Посреди всех этих уже явно кликушеских воплей раздаётся одинокий голос большого художника, который тоже на все корки разносит несчастный спектакль, однако хлопочет не о непримиримой борьбе против успешно и без помощи спектаклей истребляемого кулачества и не о глупейших мероприятиях по срыванию всех и всяческих масок, а единственно о великом и бессмертном искусстве. Два вечеpa, 15 и 26 января 1933 года, в доме Герцена, делает доклад Андрей Белый. Маленький, худенький, с неземным сиянием в прозрачных глазах, в чёрной ермолке, прикрывающей детские локоны, с пышным бантом на тоненькой шее, словно на дворе всё ещё незабвенные десятые годы, серебряный век и вокруг друзья-символисты сидят. Свой, ни на какие передовицы не настроенный голос. Экстатическое выражение святости на лице. Пронзительный жест.
На это чудо давно уже истерзанного, извращённого безумным марксизмом-ленинизмом искусства в дом Герцена московская публика валом валит. Вот уж истинно, яблоку негде упасть. В зале Мейерхольд, Эйзенштейн.

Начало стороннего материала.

Lemma active_connector p d :
  d ∈ get_active_connectors p <-> exists key i, pm_connectors p !! key = Some i /\ ci_enabled i = true /\ ci_ops i = d.
Proof.
  unfold get_active_connectors. rewrite list_elem_of_In, in_map_iff. split.
  - intros ([key i] & <- & [Hin He]%filter_In). exists key, i. split_and!; [|done|done].
    by apply elem_of_map_to_list, list_elem_of_In.
  - intros (key & i & Hk & He & <-). exists (key, i). split; [done|]. apply filter_In. split; [|done].
    by apply list_elem_of_In, elem_of_map_to_list.
Qed.

Lemma Fixed_register_handlers l : Fixed (register_handlers handler_of l).
Proof. unfold register_handlers. apply Fixed_for_each. intros h. apply Fixed_register. Qed.

(** The manager after the plugins' own calls: still without connectors. *)
Lemma plugin_calls_fixed me cfg w p :
  (forall q, forallb outside_call (init_calls q) = true) ->
  c_connectors (run_calls fuel (concat (map init_calls (inits p)))
    (cm_init bus_init me (Some (compression_of cfg)) (w_now w) (w_wall w) 0 0)) = ∅.
Proof.
  intros Hq. assert (forallb outside_call (concat (map init_calls (inits p))) = true) as Hall.
  { induction (inits p) as [|q l IH]; [done|]. simpl. by rewrite forallb_app, Hq, IH. }
  by destruct (Fixed_run_calls fuel _ (cm_init bus_init me (Some (compression_of cfg)) (w_now w) (w_wall w) 0 0) Hall).
Qed.

Lemma new_wired cfg w k fs :
  new cfg w = (Some k, fs) -> (forall q, forallb outside_call (init_calls q) = true) ->
  if pl_auto_load (cfg_plugins cfg) then
    (forall scheme ops, c_connectors (k_cm k) !! scheme = Some ops -> backed (k_pm k) scheme ops) /\
    (forall key i, pm_connectors (k_pm k) !! key = Some i -> ci_enabled i = true ->
       connector_scheme (ci_ops i) 64 <> ""%string -> is_Some (c_connectors (k_cm k) !! connector_scheme (ci_ops i) 64))
  else c_connectors (k_cm k) = ∅ /\ k_pm k = load_static_plugins (w_registry w) pm_init.
Proof.
  unfold core_new. destruct (load_or_generate _ _ _ _) as [[me|] fs']; [|done]. intros [= <- <-] Hq. cbn [k_cm k_pm].
  destruct (pl_auto_load (cfg_plugins cfg)).
  2: { split; [|done]. by apply plugin_calls_fixed. }
  set (p := auto_load _ _ _). set (c := run_calls _ _ _).
  assert (c_connectors c = ∅) as Hc by (by apply plugin_calls_fixed).
  destruct (Fixed_register_handlers (get_active_handlers p) (register (get_active_connectors p) c).2) as [Heq _].
  rewrite Heq. split.
  - intros scheme ops [H|(d & Hd & Hs & Ho & _)]%register_connectors_lookup; [by rewrite Hc in H|].
    apply active_connector in Hd as (key & i & Hi & He & <-). exists key, i. done.
  - intros key i Hi He Hne. apply register_connectors_complete; [|done]. apply active_connector. eauto.
Qed.

(** ** Runs of a core *)

(** Operations that neither load or unload plugins nor register connectors on their own. *)
Definition op_outside (op : core_op) : bool :=
  match op with CoCall a => outside_call a | CoPlugins _ => false | _ => true end.

(** What holds between two operations; [n] bounds the connection ids given out, [out] says that
    there were only operations from outside. *)
Record core_ok (out : bool) (n : Z) (k : Core) : Prop := {
  co_inv : exists m, m <= n /\ inv m 0 (k_cm k);
  co_threads : k_io_stopped k = false ->
    k_heartbeat k = k_running k /\ k_io_threads k = 0 /\ k_running k = false \/
    k_heartbeat k = k_running k /\ 0 < k_io_threads k /\ k_running k = true;
  co_backed scheme ops : out = true -> k_io_stopped k = false -> c_connectors (k_cm k) !! scheme = Some ops ->
    backed (k_pm k) scheme ops;
  co_stopped : k_io_stopped k = true -> c_shutting_down (k_cm k) = true;
  co_unloaded : out = true -> k_io_stopped k = true -> pm_connectors (k_pm k) = ∅ /\ pm_handlers (k_pm k) = ∅;
}.

Lemma core_ok_le out n n' k : core_ok out n k -> n <= n' -> core_ok out n' k.
Proof. intros [(m & Hm & Hi) Ht Hb Hs Hu] Hn. split; try done. exists m. split; [lia|done]. Qed.

Lemma core_ok_inside out n k : core_ok out n k -> core_ok false n k.
Proof. intros []. by split. Qed.

(** An operation on the manager alone. *)
Lemma core_ok_set_cm out n n' c k :
  core_ok out n k -> n <= n' -> (out = true -> c_connectors c = c_connectors (k_cm k)) ->
  (c_shutting_down (k_cm k) = true -> c_shutting_down c = true) ->
  (forall m, m <= n -> inv m 0 (k_cm k) -> exists m', m' <= n' /\ inv m' 0 c) ->
  core_ok out n' (set_cm c k).
Proof.
  intros [(m & Hm & Hi) Ht Hb Hs Hu] Hn Hc Hd Hinv. split; simpl; eauto. intros scheme ops Ho. rewrite Hc by done. by apply Hb.
Qed.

От Художественного театра, представьте себе, один Топорков.
И разражается ещё один, на этот раз настоящий спектакль. Перед публикой, уже попривыкшей в подавляющей массе своей к сухим и бесплодным газетным статьям, разворачивается эрудиция фантастическая, феноменальная, и о Гоголе, и обо всём, что ни вставляется мимоходом в эту действительно вдохновенную речь. Нескончаемая цепь доказательств, примеров, сравнений, цитат. Наконец-то со сцены истинный Гоголь звучит и до того зачаровывает притихший под этим обвалом блестящих цитат переполненный зал, что то и дело гремит и рушится аплодисмент. Интонации разнообразнейшие, богатейшие. О Художественном театре вкрадчиво-любезно, изысканно-вежливо. О Гоголе патетически, вдохновенно, влюблённо, упоённо, восторженно. О спектакле отточенно и язвительно, дипломатически и бесстрастно. В финале праведный гнев:
— Возмущение, презрение, печаль вызвала во мне постановка “Мёртвых душ” во МХАТе. Так не понять Гоголя! Так заковать его в золотые, академические ризы, так не суметь взглянуть на Россию ЕГО глазами! И это в столетний юбилей непревзойдённого классика. Давать натуралистические усадьбы николаевской эпохи, одну гостиную, другую, третью и не увидеть гоголевских просторов, гоголевской тройки, мчащей Чичикова-Наполеона к новым завоеваниям... Позор!
И в театре уже кое-кто прозревает, что это действительный, несомненный позор. Бокшанская Ольга Сергеевна, родная сестрица Елены Сергеевны, будущая несравненная Торопецкая, докладывает кумиру своему Немировичу, вновь отъехавшему в чужие края:
“Пьеса, именно пьеса Булгакова, как она была написана, у нас не играется, а показывается ряд великолепнейших портретов... В общем всё-таки скучновато... Бедный Сахновский! От души ему соболезную...”
В общем тихий, недалёкий Сахновский возвышается чуть не до бешенства, не принимает ничьих соболезнований и принимается сочинять оправдательные записки. Актёры в закутках и курительных комнатах припоминают развратную историю постановки, негромко ахают, что были же лирические отступления, и просторы, и Чтец, и тот самый многострадальный Копейкин, и никак в толк не возьмут, каким фантастическим образом и в какие все эти прекрасные вещи провалились тартарары.
Станиславский, затворившись в Леонтьевском переулке, молчит.
Молчит и бедный, окровавленный автор, которому публично надавали по морде за то, что он великолепно и с блеском сумел написать, но чего под ураганным натиском Станиславского вновь не сумел сберечь, не сумел удержать.